• Instructions to follow: Gather each line of the records where "ToUpper" appears.

• Stored data:
(* ===== verification/Hex.v ===== *)
(** * Text encodings (helper/hex/hex.go, types/types.go, types/encoding.go)

    A Go string is its list of bytes. The functions of [encoding/hex],
    [strconv] and [strings] the node uses are written out, with what they
    return beside an error: [hex.DecodeString] returns the bytes it decoded
    before the offending one, and [stringToBytes] relies on it. *)

From Stdlib Require Import Ascii String.
From S2P Require Import Prelude BigInt Types.
#[local] Open Scope Z_scope.

(** A string literal. *)
Definition lit (s : string) : list Z := (λ a, Z.of_N (N_of_ascii a)) <$> list_ascii_of_string s.
Arguments lit s%_string.

(** ** The standard library *)

(** [strings.HasPrefix] and [strings.TrimPrefix] *)
Definition HasPrefix (s prefix : list Z) : bool := bool_decide (take (length prefix) s = prefix).
Definition TrimPrefix (s prefix : list Z) : list Z := if HasPrefix s prefix then drop (length prefix) s else s.

(** [strings.Split(s, sep)] for a separator of one byte. *)
Fixpoint SplitByte (s : list Z) (sep : Z) : list (list Z) :=
  match s with
  | [] => [[]]
  | c :: s =>
      if c =? sep then [] :: SplitByte s sep
      else match SplitByte s sep with
           | w :: ws => (c :: w) :: ws
           | [] => [[c]]
           end
  end.

(** The character of a digit, and the digit of a character. *)
Definition hexDigit (n : Z) : Z := if n <? 10 then 48 + n else 87 + n.

Definition fromHexChar (c : Z) : option Z :=
  if (48 <=? c) && (c <=? 57) then Some (c - 48) else
  if (97 <=? c) && (c <=? 102) then Some (c - 97 + 10) else
  if (65 <=? c) && (c <=? 70) then Some (c - 65 + 10) else None.

(** [encoding/hex.EncodeToString] *)
Definition EncodeToString (b : list Z) : list Z := b ≫= (λ x, [hexDigit (x / 16); hexDigit (x mod 16)]).

(** [encoding/hex.DecodeString]: the bytes decoded and whether there was no
    error. *)
Fixpoint DecodeString (s : list Z) : list Z * bool :=
  match s with
  | [] => ([], true)
  | [_] => ([], false)
  | p :: q :: s =>
      match fromHexChar p, fromHexChar q with
      | Some a, Some b => let '(r, ok) := DecodeString s in (16 * a + b :: r, ok)
      | _, _ => ([], false)
      end
  end.

(** [strconv.AppendUint(nil, x, base)] for a base up to 16, with [n]
    digits at most. *)
Fixpoint digits (n : nat) (base x : Z) : list Z :=
  match n with
  | O => []
  | S n => (if x <? base then [] else digits n base (x / base)) ++ [hexDigit (x mod base)]
  end.

Definition AppendUint (base x : Z) : list Z := digits 64 base x.

(** [strconv.ParseUint(s, base, 64)]: the value, and whether there was no
    error. The value of a string out of range is the largest one. *)
Fixpoint parse_digits (base : Z) (s : list Z) (acc : Z) : Z * bool :=
  match s with
  | [] => (acc, true)
  | c :: s =>
      match fromHexChar c with
      | Some d =>
          if d <? base then
            if 2 ^ 64 <=? acc * base + d then (2 ^ 64 - 1, false) else parse_digits base s (acc * base + d)
          else (0, false)
      | None => (0, false)
      end
  end.

Definition ParseUint (s : list Z) (base : Z) : Z * bool :=
  match s with [] => (0, false) | _ => parse_digits base s 0 end.

(** ** helper/hex/hex.go *)

Definition prefix0x : list Z := lit "0x".

Definition EncodeToHex (b : list Z) : list Z := prefix0x ++ EncodeToString b.

Definition DecodeHex (s : list Z) : list Z * bool := DecodeString (TrimPrefix s prefix0x).

(** [None] is a panic. *)
Definition MustDecodeHex (s : list Z) : option (list Z) :=
  let '(buf, ok) := DecodeHex s in if ok then Some buf else None.

Definition hex_EncodeUint64 (i : Z) : list Z := prefix0x ++ AppendUint 16 i.

Definition DecodeUint64 (s : list Z) : Z * bool := ParseUint (TrimPrefix s prefix0x) 16.

Definition BadNibble : Z := 2 ^ 64 - 1.

Definition DecodeNibble (c : Z) : Z :=
  if (48 <=? c) && (c <=? 57) then c - 48 else
  if (65 <=? c) && (c <=? 70) then c - 65 + 10 else
  if (97 <=? c) && (c <=? 102) then c - 97 + 10 else BadNibble.

(** [fmt.Sprintf] with the verb [%#x] writes the sign before the prefix. *)
Definition EncodeBig (bigint : Z) : list Z :=
  if BitLen bigint =? 0 then lit "0x0"
  else (if bigint <? 0 then lit "-" else []) ++ prefix0x
         ++ digits (Z.to_nat (BitLen bigint)) 16 (Z.abs bigint).

(** [None] is a panic. *)
Definition DropHexPrefix (input : list Z) : option (list Z) :=
  if zlen input <? 2 then None else Some (drop 2 input).

(** ** types/types.go *)

Definition stringToBytes (s : list Z) : list Z :=
  let s := TrimPrefix s prefix0x in
  let s := if zlen s mod 2 =? 1 then lit "0" ++ s else s in
  (DecodeString s).1.

Definition StringToHash (s : list Z) : Hash := BytesToHash (stringToBytes s).
Definition StringToAddress (s : list Z) : Address := BytesToAddress (stringToBytes s).

Definition Hash_String (h : Hash) : list Z := EncodeToHex h.

(** [unicode.ToUpper] on the characters of a hex string. *)
Definition ToUpper (c : Z) : Z := if (97 <=? c) && (c <=? 122) then c - 32 else c.

(** One character of the checksummed address. *)
Definition checksumChar (ch h : Z) : Z :=
  if ((48 <=? ch) && (ch <=? 57)) || ((48 <=? h) && (h <=? 55)) then ch else ToUpper ch.

Definition checksumEncode `{Keccak} (a : Address) : list Z :=
  let lowercaseHex := drop 2 (EncodeToHex a) in
  let hashedAddress := drop 2 (EncodeToHex (keccak256 lowercaseHex)) in
  prefix0x ++ zip_with checksumChar lowercaseHex hashedAddress.

Definition Address_String `{Keccak} (a : Address) : list Z := checksumEncode a.

Definition Hash_UnmarshalText (input : list Z) : Hash := BytesToHash (stringToBytes input).

(** [None] is an error. *)
Definition Address_UnmarshalText (input : list Z) : option Address :=
  let buf := stringToBytes input in
  if negb (length buf =? AddressLength)%nat then None else Some (BytesToAddress buf).

(** ** types/encoding.go *)

(** The prefix selects the base. *)
Definition ParseUint64orHex (val : option (list Z)) : Z * bool :=
  match val with
  | None => (0, true)
  | Some s => if HasPrefix s prefix0x then ParseUint (drop 2 s) 16 else ParseUint s 10
  end.

Definition ParseInt64orHex (val : option (list Z)) : Z * bool :=
  let '(i, ok) := ParseUint64orHex val in (i64 i, ok).

Definition ParseBytes (val : option (list Z)) : list Z * bool :=
  match val with
  | None => ([], true)
  | Some s => DecodeString (TrimPrefix s prefix0x)
  end.

Definition types_EncodeUint64 (b : Z) : list Z := prefix0x ++ AppendUint 16 b.
Definition EncodeBytes (b : list Z) : list Z := prefix0x ++ EncodeToString b.

(** ** Reading back what was written *)

Lemma fromHexChar_digit n : 0 ≤ n < 16 → fromHexChar (hexDigit n) = Some n.
Proof.
  intros Hn. assert (n ∈ seqZ 0 16) as Hin by (apply elem_of_seqZ; lia).
  clear Hn. revert n Hin. apply Forall_forall. by repeat constructor.
Qed.

Lemma fromHexChar_checksum n h : 0 ≤ n < 16 → fromHexChar (checksumChar (hexDigit n) h) = Some n.
Proof.
  intros Hn. unfold checksumChar. case_match; [by apply fromHexChar_digit|]. clear H.
  assert (n ∈ seqZ 0 16) as Hin by (apply elem_of_seqZ; lia).
  clear Hn. revert n Hin. apply Forall_forall. by repeat constructor.
Qed.

Lemma nibbles_ok x : byte_ok x → 0 ≤ x / 16 < 16 ∧ 0 ≤ x mod 16 < 16.
Proof.
  unfold byte_ok. intros Hx. split; [split; [apply Z.div_pos; lia|apply Z.div_lt_upper_bound; lia]|].
  apply Z.mod_pos_bound. lia.
Qed.

(** A string of two characters per byte that stand for the byte's digits. *)
Inductive spells : list Z → list Z → Prop :=
  | spells_nil : spells [] []
  | spells_cons x p q b s :
      fromHexChar p = Some (x / 16) → fromHexChar q = Some (x mod 16) → spells b s → spells (x :: b) (p :: q :: s).

Lemma DecodeString_spells b s : spells b s → DecodeString s = (b, true).
Proof.
  induction 1 as [|x p q b s Hp Hq _ IH]; [done|]. simpl. rewrite Hp, Hq, IH.
  by rewrite <- Z.div_mod by lia.
Qed.

Lemma spells_encode b : bytes_ok b → spells b (EncodeToString b).
Proof.
  induction 1 as [|x b Hx _ IH]; [constructor|]. apply nibbles_ok in Hx as [H1 H2].
  constructor; [by apply fromHexChar_digit..|apply IH].
Qed.

Lemma length_spells b s : spells b s → length s = (2 * length b)%nat.
Proof. induction 1; simpl; lia. Qed.

Lemma spells_checksum b hs :
  bytes_ok b → (2 * length b ≤ length hs)%nat → spells b (zip_with checksumChar (EncodeToString b) hs).
Proof.
  intros Hb. revert hs. induction Hb as [|x b Hx _ IH]; intros hs Hl; [constructor|].
  destruct hs as [|h1 [|h2 hs]]; simpl in Hl; [lia..|]. apply nibbles_ok in Hx as [H1 H2].
  constructor; [by apply fromHexChar_checksum..|apply IH; lia].
Qed.

Lemma length_EncodeToString b : length (EncodeToString b) = (2 * length b)%nat.
Proof.
  induction b as [|x b IH]; [done|]. unfold EncodeToString in *. rewrite bind_cons, length_app, IH. simpl. lia.
Qed.

Lemma TrimPrefix_app p s : TrimPrefix (p ++ s) p = s.
Proof. unfold TrimPrefix, HasPrefix. rewrite take_app_length, bool_decide_true by done. apply drop_app_length. Qed.

Lemma DecodeString_EncodeToString b : bytes_ok b → DecodeString (EncodeToString b) = (b, true).
Proof. intros. by apply DecodeString_spells, spells_encode. Qed.

Lemma DecodeHex_EncodeToHex b : bytes_ok b → DecodeHex (EncodeToHex b) = (b, true).
Proof. intros. unfold DecodeHex, EncodeToHex. rewrite TrimPrefix_app. by apply DecodeString_EncodeToString. Qed.

Lemma stringToBytes_spells b s : spells b s → stringToBytes (prefix0x ++ s) = b.
Proof.
  intros Hs. unfold stringToBytes. rewrite TrimPrefix_app. unfold zlen. rewrite (length_spells _ _ Hs).
  replace (Z.of_nat (2 * length b)) with (Z.of_nat (length b) * 2) by lia. rewrite Z.mod_mul by lia.
  cbn [Z.eqb]. by rewrite (DecodeString_spells _ _ Hs).
Qed.

Lemma right_align_full n b : length b = n → right_align n b = b.
Proof. intros <-. unfold right_align. by rewrite Nat.min_id, Nat.sub_diag. Qed.

Lemma checksum_spells `{Keccak} a : addr_ok a → ∃ s, spells a s ∧ Address_String a = prefix0x ++ s.
Proof.
  intros [Hl Ha]. eexists; split; [|done]. unfold EncodeToHex. change (length prefix0x) with 2%nat.
  rewrite !(drop_app_length' prefix0x) by done. apply spells_checksum; [done|].
  destruct (keccak256_ok (EncodeToString a)) as [Hk _].
  rewrite length_EncodeToString, Hk, Hl. lia.
Qed.

Lemma StringToAddress_String `{Keccak} a : addr_ok a → StringToAddress (Address_String a) = a.
Proof.
  intros Ha. destruct (checksum_spells a Ha) as (s & Hs & ->). destruct Ha as [Hl _].
  unfold StringToAddress. rewrite (stringToBytes_spells _ _ Hs). by apply right_align_full.
Qed.

Lemma Address_UnmarshalText_String `{Keccak} a : addr_ok a → Address_UnmarshalText (Address_String a) = Some a.
Proof.
  intros Ha. destruct (checksum_spells a Ha) as (s & Hs & ->). destruct Ha as [Hl _].
  unfold Address_UnmarshalText. rewrite (stringToBytes_spells _ _ Hs), Hl. cbn [Nat.eqb negb AddressLength].
  by rewrite (right_align_full AddressLength).
Qed.

Lemma StringToHash_String h : hash_ok h → StringToHash (Hash_String h) = h.
Proof.
  intros [Hl Hh]. unfold StringToHash, Hash_String, EncodeToHex.
  rewrite (stringToBytes_spells h) by by apply spells_encode. by apply right_align_full.
Qed.

(** *** Numbers *)

Lemma parse_digits_app base s k acc :
  parse_digits base (s ++ k) acc =
  let '(v, ok) := parse_digits base s acc in if ok then parse_digits base k v else (v, false).
Proof.
  revert acc. induction s as [|c s IH]; intros acc; [done|]. simpl.
  destruct (fromHexChar c); [|done]. case_match; [|done]. case_match; [done|]. apply IH.
Qed.

Lemma parse_digits_digits n base x :
  2 ≤ base ≤ 16 → 0 ≤ x < 2 ^ 64 → x < base ^ Z.of_nat n → parse_digits base (digits n base x) 0 = (x, true).
Proof.
  intros Hb. revert x. induction n as [|n IH]; intros x Hx Hn.
  - change (base ^ Z.of_nat 0) with 1 in Hn. simpl. by replace x with 0 by lia.
  - cbn [digits]. rewrite parse_digits_app.
    assert (0 ≤ x mod base < base) as Hm by (apply Z.mod_pos_bound; lia).
    pose proof (Z.div_mod x base ltac:(lia)) as Hd.
    assert (parse_digits base (if x <? base then [] else digits n base (x / base)) 0 = (x / base, true)) as ->.
    { destruct (Z.ltb_spec x base); [simpl; by rewrite Z.div_small by lia|].
      rewrite Nat2Z.inj_succ, Z.pow_succ_r in Hn by lia.
      apply IH; [split; [apply Z.div_pos; lia|]|apply Z.div_lt_upper_bound; lia].
      apply Z.div_lt_upper_bound; nia. }
    simpl. rewrite fromHexChar_digit by lia. rewrite (proj2 (Z.ltb_lt _ _)) by lia.
    rewrite (proj2 (Z.leb_gt _ _)) by lia. f_equal. lia.
Qed.

Lemma digits_cons n base x : (0 < n)%nat → digits n base x ≠ [].
Proof. destruct n; [lia|]. intros _ E. cbn in E. by destruct (if x <? base then _ else _). Qed.

Lemma ParseUint_AppendUint base x :
  2 ≤ base ≤ 16 → 0 ≤ x < 2 ^ 64 → ParseUint (AppendUint base x) base = (x, true).
Proof.
  intros Hb Hx. unfold ParseUint, AppendUint. destruct (digits 64 base x) eqn:E.
  - by apply digits_cons in E; [|lia].
  - rewrite <- E. apply parse_digits_digits; [done..|].
    apply Z.lt_le_trans with (2 ^ Z.of_nat 64); [apply Hx|]. apply Z.pow_le_mono_l. lia.
Qed.

Lemma DecodeUint64_Encode i : 0 ≤ i < 2 ^ 64 → DecodeUint64 (hex_EncodeUint64 i) = (i, true).
Proof.
  intros Hi. unfold DecodeUint64, hex_EncodeUint64. rewrite TrimPrefix_app. by apply ParseUint_AppendUint.
Qed.

Lemma ParseUint64orHex_Encode i : 0 ≤ i < 2 ^ 64 → ParseUint64orHex (Some (types_EncodeUint64 i)) = (i, true).
Proof.
  intros Hi. unfold ParseUint64orHex, types_EncodeUint64, HasPrefix.
  rewrite take_app_length, bool_decide_true by done. change 2%nat with (length prefix0x).
  rewrite drop_app_length. by apply ParseUint_AppendUint.
Qed.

• Solution to the exercise:
(** [unicode.ToUpper] on the characters of a hex string. *)
Definition ToUpper (c : Z) : Z := if (97 <=? c) && (c <=? 122) then c - 32 else c.
  if ((48 <=? ch) && (ch <=? 57)) || ((48 <=? h) && (h <=? 55)) then ch else ToUpper ch.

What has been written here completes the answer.